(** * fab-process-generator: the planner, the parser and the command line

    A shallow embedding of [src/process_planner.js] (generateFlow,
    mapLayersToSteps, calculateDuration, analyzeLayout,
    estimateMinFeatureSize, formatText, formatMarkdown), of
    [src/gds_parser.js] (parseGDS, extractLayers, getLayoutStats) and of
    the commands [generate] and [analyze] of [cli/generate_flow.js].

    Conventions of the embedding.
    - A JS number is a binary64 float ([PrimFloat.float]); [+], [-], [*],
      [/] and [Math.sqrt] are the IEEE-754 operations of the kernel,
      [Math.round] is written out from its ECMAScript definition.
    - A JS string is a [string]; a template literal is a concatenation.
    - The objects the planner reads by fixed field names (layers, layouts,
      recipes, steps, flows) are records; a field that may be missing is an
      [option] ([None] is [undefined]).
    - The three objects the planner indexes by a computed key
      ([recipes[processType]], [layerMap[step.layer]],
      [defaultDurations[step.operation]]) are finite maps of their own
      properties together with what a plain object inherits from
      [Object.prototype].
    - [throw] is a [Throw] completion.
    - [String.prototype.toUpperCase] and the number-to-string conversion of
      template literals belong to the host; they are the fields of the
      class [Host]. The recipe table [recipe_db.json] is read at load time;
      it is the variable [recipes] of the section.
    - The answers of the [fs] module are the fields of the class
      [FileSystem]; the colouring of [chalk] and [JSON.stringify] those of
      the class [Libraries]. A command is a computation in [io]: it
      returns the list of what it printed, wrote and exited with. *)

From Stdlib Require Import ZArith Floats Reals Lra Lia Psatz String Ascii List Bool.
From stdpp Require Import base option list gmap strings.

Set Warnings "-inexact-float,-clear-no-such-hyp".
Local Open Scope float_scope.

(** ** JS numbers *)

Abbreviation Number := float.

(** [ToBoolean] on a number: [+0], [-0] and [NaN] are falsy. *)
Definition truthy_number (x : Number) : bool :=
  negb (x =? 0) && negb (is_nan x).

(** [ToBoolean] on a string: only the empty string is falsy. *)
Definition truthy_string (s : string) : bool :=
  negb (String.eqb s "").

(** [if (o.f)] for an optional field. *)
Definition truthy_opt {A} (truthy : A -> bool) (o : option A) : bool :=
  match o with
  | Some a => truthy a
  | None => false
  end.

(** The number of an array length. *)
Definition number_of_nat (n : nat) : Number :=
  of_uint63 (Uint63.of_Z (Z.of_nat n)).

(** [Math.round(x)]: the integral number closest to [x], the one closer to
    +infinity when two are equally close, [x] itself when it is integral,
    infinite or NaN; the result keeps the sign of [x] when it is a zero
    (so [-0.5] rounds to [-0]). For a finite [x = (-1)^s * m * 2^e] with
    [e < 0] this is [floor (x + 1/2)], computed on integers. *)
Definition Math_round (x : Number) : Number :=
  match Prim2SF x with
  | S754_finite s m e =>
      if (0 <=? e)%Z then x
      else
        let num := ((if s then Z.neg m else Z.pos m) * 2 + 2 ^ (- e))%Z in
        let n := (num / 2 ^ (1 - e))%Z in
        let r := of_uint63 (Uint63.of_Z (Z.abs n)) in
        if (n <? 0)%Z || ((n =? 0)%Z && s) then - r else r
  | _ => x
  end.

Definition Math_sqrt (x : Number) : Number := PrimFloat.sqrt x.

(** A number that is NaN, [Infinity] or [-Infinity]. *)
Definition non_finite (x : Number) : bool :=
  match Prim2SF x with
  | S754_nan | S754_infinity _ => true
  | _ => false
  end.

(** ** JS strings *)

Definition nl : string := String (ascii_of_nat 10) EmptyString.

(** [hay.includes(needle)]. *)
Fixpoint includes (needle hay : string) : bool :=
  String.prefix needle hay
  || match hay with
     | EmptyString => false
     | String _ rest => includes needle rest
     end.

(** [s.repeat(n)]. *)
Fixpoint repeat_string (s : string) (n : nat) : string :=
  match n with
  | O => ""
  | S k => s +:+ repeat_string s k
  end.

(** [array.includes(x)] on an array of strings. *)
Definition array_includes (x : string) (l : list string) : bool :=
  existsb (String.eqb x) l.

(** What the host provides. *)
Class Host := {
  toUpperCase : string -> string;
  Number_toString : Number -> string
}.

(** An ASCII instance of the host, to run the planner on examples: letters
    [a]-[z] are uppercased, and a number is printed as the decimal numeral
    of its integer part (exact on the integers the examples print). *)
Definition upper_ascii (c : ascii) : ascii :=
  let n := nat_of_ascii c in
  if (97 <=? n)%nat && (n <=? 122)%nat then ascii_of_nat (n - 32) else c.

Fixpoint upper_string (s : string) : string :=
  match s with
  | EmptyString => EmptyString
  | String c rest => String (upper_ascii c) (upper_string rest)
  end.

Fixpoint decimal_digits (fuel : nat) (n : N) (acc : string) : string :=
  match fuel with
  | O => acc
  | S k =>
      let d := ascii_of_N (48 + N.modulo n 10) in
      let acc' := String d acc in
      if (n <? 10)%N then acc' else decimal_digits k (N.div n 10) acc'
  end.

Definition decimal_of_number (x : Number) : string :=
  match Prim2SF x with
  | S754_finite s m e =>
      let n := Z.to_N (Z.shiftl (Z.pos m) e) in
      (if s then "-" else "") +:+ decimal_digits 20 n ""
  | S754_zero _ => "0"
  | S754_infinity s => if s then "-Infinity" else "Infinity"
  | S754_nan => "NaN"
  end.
........
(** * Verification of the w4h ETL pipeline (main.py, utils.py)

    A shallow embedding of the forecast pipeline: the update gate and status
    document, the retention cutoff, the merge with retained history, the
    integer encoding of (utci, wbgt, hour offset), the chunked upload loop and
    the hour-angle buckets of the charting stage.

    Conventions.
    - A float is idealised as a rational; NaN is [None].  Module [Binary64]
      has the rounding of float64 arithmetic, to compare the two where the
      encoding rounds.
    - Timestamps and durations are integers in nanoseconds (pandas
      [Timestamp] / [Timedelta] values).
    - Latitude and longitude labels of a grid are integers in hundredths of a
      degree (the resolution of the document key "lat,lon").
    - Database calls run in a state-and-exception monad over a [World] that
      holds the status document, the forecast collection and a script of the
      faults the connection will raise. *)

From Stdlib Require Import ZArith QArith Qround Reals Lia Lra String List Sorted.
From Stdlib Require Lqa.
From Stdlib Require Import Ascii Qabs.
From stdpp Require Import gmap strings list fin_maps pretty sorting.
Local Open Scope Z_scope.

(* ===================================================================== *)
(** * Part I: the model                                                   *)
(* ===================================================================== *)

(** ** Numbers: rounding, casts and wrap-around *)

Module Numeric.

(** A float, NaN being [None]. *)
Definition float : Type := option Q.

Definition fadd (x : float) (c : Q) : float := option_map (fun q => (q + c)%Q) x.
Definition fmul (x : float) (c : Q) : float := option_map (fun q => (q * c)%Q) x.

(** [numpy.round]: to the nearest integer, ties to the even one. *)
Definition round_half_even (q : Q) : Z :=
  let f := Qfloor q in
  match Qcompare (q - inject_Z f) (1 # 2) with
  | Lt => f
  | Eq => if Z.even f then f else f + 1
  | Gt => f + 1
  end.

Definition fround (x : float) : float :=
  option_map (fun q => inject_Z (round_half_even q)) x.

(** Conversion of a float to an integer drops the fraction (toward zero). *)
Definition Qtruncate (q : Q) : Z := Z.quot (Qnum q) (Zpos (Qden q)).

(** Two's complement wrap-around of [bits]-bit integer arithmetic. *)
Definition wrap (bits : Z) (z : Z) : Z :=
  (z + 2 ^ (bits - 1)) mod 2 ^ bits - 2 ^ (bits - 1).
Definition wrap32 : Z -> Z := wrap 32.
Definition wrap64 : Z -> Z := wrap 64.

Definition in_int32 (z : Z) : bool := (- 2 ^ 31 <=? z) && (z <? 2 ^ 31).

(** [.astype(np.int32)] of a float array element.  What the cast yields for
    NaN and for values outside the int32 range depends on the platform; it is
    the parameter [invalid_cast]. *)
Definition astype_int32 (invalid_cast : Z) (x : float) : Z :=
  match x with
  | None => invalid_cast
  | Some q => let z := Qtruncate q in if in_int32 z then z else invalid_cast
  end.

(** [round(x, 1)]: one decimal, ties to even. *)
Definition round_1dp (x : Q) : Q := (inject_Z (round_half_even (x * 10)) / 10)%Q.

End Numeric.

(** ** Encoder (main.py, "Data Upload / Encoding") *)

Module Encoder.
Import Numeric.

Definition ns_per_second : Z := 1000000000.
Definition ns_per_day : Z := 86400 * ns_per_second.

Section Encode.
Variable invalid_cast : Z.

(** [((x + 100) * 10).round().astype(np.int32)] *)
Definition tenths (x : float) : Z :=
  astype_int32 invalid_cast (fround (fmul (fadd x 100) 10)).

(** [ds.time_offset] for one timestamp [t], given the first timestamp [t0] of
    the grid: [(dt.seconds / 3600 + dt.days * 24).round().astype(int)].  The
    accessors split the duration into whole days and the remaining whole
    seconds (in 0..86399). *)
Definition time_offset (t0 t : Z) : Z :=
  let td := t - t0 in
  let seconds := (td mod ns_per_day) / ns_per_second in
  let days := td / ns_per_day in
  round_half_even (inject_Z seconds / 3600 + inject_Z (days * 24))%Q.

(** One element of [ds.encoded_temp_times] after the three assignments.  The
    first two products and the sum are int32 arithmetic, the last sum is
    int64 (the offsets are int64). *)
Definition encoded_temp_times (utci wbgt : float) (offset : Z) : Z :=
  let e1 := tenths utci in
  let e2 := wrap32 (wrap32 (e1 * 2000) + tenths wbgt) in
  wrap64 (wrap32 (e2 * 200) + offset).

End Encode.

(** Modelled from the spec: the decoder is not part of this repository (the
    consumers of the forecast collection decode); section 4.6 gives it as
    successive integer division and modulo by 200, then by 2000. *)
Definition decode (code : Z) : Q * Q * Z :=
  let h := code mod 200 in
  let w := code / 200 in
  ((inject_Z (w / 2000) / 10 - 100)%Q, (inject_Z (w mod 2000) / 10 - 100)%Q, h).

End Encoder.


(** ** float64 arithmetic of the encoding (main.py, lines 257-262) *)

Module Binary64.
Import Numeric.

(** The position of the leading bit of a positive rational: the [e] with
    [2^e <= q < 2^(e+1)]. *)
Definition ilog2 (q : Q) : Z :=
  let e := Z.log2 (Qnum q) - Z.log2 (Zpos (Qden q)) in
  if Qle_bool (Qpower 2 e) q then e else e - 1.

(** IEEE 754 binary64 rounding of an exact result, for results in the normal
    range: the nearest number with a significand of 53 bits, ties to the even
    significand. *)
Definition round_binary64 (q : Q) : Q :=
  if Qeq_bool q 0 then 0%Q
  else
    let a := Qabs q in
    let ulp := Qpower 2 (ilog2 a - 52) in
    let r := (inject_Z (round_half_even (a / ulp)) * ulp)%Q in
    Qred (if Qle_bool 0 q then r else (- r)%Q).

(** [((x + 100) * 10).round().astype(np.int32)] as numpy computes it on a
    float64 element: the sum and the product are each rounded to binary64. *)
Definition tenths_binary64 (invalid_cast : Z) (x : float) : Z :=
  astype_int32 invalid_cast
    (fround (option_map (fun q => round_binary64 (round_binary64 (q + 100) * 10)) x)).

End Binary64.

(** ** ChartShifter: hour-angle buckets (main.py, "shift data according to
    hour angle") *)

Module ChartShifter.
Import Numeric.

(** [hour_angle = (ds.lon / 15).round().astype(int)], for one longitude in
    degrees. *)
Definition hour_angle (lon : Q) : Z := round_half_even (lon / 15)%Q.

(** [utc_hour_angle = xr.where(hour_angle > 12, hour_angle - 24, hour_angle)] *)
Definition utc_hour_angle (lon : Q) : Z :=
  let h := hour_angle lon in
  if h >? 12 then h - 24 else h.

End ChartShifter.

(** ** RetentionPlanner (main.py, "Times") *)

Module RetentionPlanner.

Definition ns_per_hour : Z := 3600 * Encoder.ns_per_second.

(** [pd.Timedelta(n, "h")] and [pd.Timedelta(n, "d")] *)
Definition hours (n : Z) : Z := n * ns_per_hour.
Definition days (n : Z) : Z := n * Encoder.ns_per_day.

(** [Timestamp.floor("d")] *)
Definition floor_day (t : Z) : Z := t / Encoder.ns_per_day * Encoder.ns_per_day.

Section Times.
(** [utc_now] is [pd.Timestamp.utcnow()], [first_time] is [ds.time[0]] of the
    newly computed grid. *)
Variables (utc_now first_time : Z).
........
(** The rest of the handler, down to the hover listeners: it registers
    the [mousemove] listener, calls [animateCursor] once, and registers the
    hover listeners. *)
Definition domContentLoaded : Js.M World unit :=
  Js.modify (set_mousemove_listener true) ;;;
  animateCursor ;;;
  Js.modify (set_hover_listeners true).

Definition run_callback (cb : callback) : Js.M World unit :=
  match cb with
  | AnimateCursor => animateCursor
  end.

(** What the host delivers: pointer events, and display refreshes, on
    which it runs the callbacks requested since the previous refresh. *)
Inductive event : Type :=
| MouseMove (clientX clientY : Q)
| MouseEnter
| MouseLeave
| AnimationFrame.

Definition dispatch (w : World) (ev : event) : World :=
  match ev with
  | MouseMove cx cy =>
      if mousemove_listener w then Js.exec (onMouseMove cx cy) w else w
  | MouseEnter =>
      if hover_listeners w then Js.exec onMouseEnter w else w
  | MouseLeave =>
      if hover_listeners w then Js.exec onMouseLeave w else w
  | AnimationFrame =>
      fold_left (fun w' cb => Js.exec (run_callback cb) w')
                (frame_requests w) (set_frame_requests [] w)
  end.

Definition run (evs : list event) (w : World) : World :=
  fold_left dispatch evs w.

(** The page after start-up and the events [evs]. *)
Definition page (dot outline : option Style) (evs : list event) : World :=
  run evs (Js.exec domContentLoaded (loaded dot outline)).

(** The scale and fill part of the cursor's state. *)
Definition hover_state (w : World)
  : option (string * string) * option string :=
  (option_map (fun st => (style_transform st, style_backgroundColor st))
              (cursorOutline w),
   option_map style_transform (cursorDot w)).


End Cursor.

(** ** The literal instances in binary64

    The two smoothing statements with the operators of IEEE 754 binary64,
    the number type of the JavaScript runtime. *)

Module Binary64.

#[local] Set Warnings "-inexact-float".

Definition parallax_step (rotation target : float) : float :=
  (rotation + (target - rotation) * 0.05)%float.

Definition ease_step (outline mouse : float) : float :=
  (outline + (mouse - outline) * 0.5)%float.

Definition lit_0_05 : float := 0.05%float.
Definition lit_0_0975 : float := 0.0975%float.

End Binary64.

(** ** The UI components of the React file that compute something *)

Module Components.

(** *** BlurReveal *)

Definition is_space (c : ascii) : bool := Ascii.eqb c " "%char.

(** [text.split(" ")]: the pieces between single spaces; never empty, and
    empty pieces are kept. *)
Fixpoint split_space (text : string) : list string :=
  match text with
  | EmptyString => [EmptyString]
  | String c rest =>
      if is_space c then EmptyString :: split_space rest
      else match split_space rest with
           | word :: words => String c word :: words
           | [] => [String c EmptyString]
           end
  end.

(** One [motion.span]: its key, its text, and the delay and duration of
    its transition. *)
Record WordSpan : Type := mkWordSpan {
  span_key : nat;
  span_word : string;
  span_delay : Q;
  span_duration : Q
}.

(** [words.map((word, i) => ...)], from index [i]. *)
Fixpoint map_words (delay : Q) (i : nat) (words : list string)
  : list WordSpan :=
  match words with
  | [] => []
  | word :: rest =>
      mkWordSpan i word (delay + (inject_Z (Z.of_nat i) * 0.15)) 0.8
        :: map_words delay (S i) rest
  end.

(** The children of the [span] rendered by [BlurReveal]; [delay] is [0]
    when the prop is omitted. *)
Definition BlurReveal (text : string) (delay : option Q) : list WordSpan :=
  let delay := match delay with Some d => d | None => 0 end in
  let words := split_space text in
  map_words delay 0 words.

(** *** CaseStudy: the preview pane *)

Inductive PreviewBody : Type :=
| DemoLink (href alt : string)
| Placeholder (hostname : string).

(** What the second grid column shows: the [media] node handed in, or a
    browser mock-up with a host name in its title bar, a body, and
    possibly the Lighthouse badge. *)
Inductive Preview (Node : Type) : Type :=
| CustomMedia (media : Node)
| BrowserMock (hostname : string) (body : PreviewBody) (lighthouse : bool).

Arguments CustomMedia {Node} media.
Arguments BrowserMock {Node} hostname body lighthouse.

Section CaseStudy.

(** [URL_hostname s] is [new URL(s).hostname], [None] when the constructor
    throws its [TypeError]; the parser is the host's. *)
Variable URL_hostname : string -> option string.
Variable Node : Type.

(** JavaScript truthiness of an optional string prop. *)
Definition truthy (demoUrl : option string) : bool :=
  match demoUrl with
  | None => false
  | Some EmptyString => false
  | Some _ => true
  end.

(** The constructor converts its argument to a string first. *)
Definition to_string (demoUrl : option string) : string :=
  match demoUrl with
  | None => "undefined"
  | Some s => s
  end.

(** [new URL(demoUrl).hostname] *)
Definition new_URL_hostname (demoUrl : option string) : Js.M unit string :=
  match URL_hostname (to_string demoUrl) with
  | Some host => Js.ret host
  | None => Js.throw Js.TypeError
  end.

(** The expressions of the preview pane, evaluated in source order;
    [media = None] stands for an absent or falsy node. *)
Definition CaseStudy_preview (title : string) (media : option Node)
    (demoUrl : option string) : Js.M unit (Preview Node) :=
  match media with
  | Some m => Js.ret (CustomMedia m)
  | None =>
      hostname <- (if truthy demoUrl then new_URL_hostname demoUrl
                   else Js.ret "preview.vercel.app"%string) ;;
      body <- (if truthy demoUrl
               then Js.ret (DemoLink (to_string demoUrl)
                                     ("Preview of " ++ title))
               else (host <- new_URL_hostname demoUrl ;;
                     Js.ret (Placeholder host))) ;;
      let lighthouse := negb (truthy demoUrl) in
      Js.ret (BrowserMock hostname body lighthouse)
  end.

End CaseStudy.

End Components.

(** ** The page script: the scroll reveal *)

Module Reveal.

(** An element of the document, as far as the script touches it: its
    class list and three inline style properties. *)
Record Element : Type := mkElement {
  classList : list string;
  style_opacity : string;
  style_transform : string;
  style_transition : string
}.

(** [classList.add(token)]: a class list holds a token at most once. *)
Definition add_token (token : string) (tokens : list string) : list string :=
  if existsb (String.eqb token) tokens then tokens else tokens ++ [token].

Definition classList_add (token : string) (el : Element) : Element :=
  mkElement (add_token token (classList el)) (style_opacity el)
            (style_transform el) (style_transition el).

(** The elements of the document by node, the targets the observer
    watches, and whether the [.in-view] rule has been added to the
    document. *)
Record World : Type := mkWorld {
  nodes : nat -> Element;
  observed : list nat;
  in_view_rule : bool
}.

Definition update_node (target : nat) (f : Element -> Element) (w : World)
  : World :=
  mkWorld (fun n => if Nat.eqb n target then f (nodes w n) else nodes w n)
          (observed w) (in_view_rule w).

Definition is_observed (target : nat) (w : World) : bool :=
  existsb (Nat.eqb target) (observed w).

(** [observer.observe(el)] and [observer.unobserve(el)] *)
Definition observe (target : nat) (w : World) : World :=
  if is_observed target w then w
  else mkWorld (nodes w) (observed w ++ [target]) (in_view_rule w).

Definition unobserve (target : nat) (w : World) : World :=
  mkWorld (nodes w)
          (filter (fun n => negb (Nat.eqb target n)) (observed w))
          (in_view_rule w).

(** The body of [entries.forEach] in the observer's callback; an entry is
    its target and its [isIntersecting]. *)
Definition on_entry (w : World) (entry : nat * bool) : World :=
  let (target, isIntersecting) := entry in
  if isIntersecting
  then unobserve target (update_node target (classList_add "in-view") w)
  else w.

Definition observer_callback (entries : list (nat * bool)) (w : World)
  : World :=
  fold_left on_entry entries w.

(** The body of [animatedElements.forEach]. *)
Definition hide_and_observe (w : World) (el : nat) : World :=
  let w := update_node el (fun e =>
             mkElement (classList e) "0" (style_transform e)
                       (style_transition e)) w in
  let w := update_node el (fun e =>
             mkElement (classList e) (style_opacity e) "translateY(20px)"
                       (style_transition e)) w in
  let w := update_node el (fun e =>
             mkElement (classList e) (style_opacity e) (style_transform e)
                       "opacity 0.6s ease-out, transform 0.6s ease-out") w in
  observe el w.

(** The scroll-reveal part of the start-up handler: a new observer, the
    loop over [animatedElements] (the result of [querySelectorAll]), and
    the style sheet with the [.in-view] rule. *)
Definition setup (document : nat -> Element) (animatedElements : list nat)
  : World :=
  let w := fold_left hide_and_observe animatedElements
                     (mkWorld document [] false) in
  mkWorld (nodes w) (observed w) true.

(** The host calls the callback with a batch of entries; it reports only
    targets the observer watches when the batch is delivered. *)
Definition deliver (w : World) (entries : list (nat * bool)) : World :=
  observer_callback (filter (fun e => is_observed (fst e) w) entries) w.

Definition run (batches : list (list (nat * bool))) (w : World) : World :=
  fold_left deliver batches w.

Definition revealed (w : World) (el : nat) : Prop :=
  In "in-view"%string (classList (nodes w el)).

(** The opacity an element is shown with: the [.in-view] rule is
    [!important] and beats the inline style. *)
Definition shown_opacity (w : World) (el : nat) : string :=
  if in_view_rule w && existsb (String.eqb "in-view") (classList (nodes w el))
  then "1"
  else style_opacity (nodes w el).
........
TASK REQUIREMENTS:
Look in the material above for the line with "Conventions." and the line with "Definition round_half_even (q", and transcribe exactly those lines and all lines between them, nothing more.

YOUR RESPONSE:
    Conventions.
    - A float is idealised as a rational; NaN is [None].  Module [Binary64]
      has the rounding of float64 arithmetic, to compare the two where the
      encoding rounds.
    - Timestamps and durations are integers in nanoseconds (pandas
      [Timestamp] / [Timedelta] values).
    - Latitude and longitude labels of a grid are integers in hundredths of a
      degree (the resolution of the document key "lat,lon").
    - Database calls run in a state-and-exception monad over a [World] that
      holds the status document, the forecast collection and a script of the
      faults the connection will raise. *)

From Stdlib Require Import ZArith QArith Qround Reals Lia Lra String List Sorted.
From Stdlib Require Lqa.
From Stdlib Require Import Ascii Qabs.
From stdpp Require Import gmap strings list fin_maps pretty sorting.
Local Open Scope Z_scope.

(* ===================================================================== *)
(** * Part I: the model                                                   *)
(* ===================================================================== *)

(** ** Numbers: rounding, casts and wrap-around *)

Module Numeric.

(** A float, NaN being [None]. *)
Definition float : Type := option Q.

Definition fadd (x : float) (c : Q) : float := option_map (fun q => (q + c)%Q) x.
Definition fmul (x : float) (c : Q) : float := option_map (fun q => (q * c)%Q) x.

(** [numpy.round]: to the nearest integer, ties to the even one. *)
Definition round_half_even (q : Q) : Z :=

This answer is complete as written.